WORK TASK: The material below contains a line with "if bool_decide (lg_prefix" and a line with "log l LogLevelInfo (Sprintf format args).". Copy exactly those two lines and all lines between them.

PROVIDED RECORDS:

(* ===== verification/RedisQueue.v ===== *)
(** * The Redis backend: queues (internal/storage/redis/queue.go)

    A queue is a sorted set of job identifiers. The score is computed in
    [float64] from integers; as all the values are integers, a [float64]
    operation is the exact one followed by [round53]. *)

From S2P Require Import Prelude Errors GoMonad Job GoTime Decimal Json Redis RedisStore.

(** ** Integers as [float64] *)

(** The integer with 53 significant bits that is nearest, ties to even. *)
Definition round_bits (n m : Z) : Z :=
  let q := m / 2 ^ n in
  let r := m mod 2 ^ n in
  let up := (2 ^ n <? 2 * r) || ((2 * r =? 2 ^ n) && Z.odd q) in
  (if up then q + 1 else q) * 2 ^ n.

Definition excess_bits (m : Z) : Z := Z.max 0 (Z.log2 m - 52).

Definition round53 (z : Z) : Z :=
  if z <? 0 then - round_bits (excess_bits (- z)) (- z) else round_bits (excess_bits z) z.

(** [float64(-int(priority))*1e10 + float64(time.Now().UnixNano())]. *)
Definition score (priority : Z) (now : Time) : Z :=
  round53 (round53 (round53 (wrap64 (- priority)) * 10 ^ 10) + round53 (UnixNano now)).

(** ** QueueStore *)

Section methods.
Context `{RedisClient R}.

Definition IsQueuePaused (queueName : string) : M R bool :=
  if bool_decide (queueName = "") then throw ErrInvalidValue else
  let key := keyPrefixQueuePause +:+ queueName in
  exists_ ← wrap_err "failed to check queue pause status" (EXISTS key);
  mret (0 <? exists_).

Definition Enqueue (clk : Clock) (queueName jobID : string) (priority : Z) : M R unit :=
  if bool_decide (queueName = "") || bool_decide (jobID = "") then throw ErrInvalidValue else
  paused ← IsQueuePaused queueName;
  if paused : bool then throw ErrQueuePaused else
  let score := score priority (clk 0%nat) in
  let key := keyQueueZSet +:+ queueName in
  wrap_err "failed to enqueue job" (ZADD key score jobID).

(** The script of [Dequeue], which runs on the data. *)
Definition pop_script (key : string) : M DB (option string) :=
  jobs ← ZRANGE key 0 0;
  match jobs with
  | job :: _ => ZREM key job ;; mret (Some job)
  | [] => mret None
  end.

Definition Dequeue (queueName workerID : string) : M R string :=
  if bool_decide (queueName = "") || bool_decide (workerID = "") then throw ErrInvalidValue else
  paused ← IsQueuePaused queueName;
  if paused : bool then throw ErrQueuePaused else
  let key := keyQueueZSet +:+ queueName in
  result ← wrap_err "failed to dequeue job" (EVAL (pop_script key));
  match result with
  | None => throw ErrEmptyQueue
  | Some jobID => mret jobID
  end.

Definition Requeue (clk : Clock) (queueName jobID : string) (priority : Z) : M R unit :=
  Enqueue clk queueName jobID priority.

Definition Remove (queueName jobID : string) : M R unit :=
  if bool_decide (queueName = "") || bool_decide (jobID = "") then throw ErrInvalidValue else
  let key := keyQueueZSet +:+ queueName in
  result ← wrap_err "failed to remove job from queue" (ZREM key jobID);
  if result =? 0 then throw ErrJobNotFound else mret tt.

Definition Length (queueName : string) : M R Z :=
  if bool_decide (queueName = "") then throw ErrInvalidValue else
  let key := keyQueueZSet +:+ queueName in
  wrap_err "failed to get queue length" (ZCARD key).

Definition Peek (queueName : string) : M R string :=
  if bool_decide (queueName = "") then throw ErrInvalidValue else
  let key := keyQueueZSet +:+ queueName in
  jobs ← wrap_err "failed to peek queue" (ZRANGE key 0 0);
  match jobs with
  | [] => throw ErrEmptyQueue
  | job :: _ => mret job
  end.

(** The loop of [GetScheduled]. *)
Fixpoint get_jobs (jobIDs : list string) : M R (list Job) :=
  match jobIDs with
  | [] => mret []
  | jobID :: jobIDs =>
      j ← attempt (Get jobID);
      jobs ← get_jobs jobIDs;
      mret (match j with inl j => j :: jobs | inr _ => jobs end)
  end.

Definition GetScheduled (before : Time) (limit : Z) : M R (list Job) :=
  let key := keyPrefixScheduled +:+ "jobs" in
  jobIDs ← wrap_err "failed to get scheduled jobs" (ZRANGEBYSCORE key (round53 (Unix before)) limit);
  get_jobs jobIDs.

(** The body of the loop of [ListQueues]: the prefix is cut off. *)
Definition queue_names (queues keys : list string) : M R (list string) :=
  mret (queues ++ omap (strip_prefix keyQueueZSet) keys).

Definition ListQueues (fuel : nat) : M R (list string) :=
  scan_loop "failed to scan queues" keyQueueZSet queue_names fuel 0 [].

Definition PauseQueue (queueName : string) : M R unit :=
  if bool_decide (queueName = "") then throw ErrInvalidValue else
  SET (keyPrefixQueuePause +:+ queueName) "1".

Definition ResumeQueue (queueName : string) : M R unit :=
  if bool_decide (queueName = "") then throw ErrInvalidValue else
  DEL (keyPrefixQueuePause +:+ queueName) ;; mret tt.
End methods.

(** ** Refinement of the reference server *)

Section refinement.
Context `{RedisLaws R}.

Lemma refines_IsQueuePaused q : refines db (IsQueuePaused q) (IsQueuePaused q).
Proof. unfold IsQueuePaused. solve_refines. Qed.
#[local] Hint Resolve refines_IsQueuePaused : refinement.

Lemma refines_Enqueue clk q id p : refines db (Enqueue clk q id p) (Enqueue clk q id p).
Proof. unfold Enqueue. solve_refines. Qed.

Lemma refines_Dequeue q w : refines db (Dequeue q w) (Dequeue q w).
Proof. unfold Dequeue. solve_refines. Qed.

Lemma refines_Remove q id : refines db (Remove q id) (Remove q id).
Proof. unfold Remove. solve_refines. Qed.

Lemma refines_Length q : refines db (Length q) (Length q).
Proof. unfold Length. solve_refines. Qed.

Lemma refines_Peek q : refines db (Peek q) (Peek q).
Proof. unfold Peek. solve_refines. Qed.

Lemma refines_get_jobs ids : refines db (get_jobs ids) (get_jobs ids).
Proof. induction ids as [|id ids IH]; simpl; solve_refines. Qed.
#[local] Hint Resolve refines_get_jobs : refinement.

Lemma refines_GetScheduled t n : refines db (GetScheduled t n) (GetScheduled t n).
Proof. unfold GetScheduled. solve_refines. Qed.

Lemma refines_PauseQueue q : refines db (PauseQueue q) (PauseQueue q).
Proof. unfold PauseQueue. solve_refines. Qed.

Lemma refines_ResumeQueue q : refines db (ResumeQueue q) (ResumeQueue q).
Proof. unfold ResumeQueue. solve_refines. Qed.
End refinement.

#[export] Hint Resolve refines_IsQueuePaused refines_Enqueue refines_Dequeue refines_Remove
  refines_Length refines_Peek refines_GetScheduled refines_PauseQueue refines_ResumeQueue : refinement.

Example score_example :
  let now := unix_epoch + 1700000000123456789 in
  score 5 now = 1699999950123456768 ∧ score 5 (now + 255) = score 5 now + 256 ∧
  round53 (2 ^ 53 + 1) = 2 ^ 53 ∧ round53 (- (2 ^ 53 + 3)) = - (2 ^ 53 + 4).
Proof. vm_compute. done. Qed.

--

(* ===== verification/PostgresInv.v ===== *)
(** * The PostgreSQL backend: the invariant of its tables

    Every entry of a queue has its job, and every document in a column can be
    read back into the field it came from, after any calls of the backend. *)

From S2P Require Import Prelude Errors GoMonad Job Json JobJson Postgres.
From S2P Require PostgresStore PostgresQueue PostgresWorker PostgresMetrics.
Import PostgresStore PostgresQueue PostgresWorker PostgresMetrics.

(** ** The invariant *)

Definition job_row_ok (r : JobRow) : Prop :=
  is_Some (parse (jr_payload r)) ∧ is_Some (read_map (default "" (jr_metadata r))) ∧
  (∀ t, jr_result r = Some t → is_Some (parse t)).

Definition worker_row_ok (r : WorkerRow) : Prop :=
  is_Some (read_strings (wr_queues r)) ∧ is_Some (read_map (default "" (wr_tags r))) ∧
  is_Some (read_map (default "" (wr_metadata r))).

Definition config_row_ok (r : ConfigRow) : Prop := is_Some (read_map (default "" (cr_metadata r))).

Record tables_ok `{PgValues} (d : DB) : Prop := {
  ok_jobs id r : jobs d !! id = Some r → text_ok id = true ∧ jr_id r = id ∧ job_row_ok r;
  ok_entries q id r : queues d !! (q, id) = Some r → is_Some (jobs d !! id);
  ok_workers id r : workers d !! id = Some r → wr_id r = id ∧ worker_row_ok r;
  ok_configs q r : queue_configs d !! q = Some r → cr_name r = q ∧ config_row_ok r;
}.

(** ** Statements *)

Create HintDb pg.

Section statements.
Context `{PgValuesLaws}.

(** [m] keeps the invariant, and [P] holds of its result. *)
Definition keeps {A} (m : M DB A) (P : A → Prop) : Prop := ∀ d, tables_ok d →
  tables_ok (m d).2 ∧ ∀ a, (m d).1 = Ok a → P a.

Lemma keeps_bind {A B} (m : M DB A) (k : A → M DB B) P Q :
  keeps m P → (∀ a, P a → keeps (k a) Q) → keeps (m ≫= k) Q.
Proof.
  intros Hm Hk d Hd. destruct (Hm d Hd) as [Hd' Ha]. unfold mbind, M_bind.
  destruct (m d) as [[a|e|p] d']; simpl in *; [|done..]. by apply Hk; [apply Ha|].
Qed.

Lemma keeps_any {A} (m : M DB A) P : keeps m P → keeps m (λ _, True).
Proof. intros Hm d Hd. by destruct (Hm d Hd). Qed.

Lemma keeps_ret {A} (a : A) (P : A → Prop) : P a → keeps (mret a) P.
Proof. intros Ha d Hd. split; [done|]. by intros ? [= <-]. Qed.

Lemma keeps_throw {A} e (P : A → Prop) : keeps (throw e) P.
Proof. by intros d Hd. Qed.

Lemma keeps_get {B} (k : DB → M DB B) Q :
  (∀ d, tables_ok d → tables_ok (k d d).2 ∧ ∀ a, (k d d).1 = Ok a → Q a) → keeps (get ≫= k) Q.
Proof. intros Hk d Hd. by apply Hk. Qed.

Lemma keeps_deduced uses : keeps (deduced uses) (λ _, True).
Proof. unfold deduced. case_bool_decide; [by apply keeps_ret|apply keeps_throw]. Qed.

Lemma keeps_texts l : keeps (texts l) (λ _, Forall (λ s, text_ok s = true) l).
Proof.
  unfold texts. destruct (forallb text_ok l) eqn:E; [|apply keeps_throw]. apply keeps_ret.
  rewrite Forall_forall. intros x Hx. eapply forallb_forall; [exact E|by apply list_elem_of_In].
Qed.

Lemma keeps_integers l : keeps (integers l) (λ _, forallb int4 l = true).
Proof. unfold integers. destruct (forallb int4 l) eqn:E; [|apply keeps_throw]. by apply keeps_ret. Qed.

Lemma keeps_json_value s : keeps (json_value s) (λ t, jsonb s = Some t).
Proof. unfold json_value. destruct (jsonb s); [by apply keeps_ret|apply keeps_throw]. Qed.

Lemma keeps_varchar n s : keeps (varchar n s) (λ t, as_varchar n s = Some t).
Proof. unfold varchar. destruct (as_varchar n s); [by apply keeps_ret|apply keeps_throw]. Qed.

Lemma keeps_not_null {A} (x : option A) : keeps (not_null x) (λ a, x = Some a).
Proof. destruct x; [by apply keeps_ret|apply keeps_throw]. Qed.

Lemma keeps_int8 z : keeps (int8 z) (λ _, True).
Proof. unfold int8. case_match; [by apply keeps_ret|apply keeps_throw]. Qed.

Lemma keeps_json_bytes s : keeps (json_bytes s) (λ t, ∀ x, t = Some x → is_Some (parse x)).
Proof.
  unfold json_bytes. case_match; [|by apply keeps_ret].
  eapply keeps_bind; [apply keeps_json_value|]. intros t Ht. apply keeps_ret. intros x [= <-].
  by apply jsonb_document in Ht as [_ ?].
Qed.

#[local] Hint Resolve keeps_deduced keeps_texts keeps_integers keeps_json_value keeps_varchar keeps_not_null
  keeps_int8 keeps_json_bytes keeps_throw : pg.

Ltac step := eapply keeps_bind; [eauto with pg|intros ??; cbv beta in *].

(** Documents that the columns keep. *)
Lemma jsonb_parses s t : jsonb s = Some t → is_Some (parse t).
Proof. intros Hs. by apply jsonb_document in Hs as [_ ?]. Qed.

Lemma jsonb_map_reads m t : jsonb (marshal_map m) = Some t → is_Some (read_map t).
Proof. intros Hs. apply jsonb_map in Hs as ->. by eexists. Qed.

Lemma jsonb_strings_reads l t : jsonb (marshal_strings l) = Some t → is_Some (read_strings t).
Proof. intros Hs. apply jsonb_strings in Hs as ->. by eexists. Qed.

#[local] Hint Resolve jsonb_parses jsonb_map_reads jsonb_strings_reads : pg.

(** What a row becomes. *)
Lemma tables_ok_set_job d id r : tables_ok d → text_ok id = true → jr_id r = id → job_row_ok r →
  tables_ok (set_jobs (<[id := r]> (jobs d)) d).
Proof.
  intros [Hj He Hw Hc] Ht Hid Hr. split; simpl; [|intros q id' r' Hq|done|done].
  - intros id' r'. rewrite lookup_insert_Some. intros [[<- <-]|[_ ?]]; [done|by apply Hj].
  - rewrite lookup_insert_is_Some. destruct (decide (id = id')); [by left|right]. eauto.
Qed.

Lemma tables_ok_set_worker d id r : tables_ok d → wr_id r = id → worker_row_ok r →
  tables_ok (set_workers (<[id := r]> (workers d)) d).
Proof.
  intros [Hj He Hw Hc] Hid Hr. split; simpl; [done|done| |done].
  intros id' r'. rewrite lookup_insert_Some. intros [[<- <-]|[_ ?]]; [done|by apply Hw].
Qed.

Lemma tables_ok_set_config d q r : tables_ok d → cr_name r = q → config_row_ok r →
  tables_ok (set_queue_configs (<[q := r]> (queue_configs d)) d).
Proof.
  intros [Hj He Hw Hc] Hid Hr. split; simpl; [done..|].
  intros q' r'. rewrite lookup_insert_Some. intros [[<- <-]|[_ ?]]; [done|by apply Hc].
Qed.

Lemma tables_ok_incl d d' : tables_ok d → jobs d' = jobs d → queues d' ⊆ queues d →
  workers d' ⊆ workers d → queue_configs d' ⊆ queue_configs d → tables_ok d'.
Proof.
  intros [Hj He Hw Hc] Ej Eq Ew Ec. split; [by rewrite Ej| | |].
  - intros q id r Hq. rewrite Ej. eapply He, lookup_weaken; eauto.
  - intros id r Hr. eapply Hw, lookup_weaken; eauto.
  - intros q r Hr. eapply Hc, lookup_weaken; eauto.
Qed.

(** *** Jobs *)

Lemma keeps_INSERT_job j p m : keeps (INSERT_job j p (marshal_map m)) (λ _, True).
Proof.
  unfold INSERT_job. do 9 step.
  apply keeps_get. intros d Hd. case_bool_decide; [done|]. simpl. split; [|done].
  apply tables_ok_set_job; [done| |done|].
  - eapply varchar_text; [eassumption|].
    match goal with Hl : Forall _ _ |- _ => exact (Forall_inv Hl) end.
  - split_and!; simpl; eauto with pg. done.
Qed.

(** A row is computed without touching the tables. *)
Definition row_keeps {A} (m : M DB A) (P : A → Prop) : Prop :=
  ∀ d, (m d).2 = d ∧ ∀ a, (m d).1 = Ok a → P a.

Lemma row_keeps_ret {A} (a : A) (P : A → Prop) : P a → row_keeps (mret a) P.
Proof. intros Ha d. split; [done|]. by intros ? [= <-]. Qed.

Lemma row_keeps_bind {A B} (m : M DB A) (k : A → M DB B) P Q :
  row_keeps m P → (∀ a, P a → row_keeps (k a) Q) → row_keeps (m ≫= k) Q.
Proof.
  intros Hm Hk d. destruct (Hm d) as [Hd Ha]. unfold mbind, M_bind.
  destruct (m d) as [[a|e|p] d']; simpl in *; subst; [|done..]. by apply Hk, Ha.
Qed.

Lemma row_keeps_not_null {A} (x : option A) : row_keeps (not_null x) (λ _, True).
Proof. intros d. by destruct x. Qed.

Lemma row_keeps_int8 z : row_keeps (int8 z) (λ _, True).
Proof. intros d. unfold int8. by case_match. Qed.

...

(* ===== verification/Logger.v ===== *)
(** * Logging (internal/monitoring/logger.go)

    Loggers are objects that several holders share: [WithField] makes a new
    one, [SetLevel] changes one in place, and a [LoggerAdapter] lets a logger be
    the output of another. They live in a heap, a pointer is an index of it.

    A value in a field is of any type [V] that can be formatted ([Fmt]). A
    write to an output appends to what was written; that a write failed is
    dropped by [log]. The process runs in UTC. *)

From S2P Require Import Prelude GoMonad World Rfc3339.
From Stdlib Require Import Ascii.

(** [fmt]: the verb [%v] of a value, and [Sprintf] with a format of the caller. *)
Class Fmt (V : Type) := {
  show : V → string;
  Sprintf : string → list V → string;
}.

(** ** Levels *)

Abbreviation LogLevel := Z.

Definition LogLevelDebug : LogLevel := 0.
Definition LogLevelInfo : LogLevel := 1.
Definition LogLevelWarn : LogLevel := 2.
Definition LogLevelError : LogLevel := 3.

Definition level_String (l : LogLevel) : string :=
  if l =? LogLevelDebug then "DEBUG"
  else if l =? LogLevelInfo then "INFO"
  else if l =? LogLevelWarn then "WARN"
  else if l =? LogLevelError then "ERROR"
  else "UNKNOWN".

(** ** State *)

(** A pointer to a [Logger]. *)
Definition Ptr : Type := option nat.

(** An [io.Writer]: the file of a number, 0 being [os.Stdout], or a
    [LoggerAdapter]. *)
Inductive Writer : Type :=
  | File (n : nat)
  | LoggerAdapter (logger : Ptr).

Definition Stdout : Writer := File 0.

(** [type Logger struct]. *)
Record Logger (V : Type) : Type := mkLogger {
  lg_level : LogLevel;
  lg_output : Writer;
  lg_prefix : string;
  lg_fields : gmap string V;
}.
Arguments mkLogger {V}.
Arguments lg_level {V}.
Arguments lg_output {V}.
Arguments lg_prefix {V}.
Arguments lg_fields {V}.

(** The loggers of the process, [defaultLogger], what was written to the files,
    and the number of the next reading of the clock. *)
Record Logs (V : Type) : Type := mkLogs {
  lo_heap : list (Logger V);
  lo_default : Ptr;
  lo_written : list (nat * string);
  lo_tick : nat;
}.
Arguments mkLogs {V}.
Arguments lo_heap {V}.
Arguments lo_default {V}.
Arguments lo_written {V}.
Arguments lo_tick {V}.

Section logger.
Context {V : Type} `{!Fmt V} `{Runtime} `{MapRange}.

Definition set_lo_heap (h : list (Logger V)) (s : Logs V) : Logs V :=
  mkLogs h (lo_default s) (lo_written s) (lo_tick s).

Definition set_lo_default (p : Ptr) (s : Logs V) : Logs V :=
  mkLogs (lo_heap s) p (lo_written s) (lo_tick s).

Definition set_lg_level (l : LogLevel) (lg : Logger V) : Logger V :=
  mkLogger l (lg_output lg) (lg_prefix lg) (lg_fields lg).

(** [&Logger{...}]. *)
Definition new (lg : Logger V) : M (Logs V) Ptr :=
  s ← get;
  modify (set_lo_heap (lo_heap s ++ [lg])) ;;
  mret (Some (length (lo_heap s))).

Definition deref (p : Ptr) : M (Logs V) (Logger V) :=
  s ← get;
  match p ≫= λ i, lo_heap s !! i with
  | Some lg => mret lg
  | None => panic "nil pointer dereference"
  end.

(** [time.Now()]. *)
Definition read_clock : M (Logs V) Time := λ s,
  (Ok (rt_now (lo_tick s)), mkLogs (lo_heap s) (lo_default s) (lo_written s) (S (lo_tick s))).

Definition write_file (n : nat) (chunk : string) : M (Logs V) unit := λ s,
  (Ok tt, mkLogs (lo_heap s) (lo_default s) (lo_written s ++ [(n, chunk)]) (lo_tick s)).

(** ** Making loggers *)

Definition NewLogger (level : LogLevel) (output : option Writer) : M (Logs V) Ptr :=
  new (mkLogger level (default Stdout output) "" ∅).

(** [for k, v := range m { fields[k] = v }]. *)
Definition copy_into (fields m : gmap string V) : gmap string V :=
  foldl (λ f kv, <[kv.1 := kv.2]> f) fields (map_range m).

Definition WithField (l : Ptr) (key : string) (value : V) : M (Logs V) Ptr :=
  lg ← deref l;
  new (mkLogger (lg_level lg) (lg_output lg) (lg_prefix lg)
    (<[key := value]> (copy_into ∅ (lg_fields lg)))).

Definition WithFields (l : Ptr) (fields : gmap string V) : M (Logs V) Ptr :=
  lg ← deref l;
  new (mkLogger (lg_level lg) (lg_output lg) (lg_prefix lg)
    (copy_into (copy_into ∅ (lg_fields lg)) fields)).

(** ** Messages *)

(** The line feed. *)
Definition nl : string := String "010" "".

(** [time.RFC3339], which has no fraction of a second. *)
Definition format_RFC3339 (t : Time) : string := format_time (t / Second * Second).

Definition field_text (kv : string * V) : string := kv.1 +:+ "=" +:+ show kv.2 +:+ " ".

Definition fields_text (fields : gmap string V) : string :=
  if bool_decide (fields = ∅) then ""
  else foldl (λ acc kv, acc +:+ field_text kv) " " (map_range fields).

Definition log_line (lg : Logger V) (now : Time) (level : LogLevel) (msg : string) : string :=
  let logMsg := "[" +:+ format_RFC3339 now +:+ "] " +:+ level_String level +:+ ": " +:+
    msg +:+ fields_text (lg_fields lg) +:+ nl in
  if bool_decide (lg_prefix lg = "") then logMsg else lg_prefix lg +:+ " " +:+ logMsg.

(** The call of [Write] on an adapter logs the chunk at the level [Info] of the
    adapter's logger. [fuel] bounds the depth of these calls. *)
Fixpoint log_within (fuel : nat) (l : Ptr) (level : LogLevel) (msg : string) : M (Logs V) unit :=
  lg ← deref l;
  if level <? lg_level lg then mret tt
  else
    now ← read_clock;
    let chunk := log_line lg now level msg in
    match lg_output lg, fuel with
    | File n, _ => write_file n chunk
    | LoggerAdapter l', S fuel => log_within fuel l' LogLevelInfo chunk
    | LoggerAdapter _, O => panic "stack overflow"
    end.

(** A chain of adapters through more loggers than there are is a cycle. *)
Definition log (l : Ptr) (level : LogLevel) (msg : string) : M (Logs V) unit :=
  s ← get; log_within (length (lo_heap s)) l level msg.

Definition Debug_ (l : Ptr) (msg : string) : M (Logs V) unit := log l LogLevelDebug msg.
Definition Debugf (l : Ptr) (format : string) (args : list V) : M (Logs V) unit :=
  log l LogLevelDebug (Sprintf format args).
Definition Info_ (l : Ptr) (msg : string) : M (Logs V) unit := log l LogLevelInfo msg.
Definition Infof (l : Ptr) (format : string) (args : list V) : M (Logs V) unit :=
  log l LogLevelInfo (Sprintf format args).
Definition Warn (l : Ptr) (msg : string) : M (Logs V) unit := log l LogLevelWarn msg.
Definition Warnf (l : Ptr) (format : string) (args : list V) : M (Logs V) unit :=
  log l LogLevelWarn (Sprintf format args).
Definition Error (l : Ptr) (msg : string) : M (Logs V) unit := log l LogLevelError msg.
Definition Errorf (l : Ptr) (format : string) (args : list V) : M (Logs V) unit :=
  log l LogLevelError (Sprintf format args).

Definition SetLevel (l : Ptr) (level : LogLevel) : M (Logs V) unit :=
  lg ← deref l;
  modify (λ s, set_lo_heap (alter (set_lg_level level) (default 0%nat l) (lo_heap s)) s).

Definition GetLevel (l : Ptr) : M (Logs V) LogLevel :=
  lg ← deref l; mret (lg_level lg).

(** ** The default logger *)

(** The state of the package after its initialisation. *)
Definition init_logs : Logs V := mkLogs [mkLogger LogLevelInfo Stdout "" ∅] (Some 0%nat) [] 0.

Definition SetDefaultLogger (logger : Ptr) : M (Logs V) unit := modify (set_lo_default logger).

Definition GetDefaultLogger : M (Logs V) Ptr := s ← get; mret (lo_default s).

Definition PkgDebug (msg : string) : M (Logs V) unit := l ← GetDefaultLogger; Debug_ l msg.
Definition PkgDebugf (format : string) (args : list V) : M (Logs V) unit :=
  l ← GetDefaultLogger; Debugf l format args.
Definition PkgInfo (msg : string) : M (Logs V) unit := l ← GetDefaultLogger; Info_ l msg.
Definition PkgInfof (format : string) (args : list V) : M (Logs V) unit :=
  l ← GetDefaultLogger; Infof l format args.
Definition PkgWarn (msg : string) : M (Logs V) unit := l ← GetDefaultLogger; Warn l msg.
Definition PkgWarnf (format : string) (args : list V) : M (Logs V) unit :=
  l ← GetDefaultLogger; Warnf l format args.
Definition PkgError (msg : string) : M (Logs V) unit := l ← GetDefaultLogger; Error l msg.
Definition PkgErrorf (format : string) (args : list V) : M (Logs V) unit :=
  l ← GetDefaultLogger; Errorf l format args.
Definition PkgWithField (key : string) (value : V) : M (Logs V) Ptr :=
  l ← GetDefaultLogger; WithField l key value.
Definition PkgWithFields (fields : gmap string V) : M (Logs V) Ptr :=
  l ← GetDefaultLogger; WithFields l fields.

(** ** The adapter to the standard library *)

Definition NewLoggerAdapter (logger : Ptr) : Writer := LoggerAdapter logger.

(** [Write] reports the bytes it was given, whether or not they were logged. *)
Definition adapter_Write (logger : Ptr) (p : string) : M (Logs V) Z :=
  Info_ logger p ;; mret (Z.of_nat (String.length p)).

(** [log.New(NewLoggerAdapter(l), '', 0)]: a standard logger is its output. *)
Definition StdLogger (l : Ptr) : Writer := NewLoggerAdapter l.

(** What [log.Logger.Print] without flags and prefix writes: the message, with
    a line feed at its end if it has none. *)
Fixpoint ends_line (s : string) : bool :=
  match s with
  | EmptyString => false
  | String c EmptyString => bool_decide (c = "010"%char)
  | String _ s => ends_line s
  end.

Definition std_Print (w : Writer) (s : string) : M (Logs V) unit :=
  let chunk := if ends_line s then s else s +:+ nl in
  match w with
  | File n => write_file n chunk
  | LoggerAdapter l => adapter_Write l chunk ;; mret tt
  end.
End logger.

RESPONSE BOX:
  if bool_decide (lg_prefix lg = "") then logMsg else lg_prefix lg +:+ " " +:+ logMsg.

(** The call of [Write] on an adapter logs the chunk at the level [Info] of the
    adapter's logger. [fuel] bounds the depth of these calls. *)
Fixpoint log_within (fuel : nat) (l : Ptr) (level : LogLevel) (msg : string) : M (Logs V) unit :=
  lg ← deref l;
  if level <? lg_level lg then mret tt
  else
    now ← read_clock;
    let chunk := log_line lg now level msg in
    match lg_output lg, fuel with
    | File n, _ => write_file n chunk
    | LoggerAdapter l', S fuel => log_within fuel l' LogLevelInfo chunk
    | LoggerAdapter _, O => panic "stack overflow"
    end.

(** A chain of adapters through more loggers than there are is a cycle. *)
Definition log (l : Ptr) (level : LogLevel) (msg : string) : M (Logs V) unit :=
  s ← get; log_within (length (lo_heap s)) l level msg.

Definition Debug_ (l : Ptr) (msg : string) : M (Logs V) unit := log l LogLevelDebug msg.
Definition Debugf (l : Ptr) (format : string) (args : list V) : M (Logs V) unit :=
  log l LogLevelDebug (Sprintf format args).
Definition Info_ (l : Ptr) (msg : string) : M (Logs V) unit := log l LogLevelInfo msg.
Definition Infof (l : Ptr) (format : string) (args : list V) : M (Logs V) unit :=
  log l LogLevelInfo (Sprintf format args).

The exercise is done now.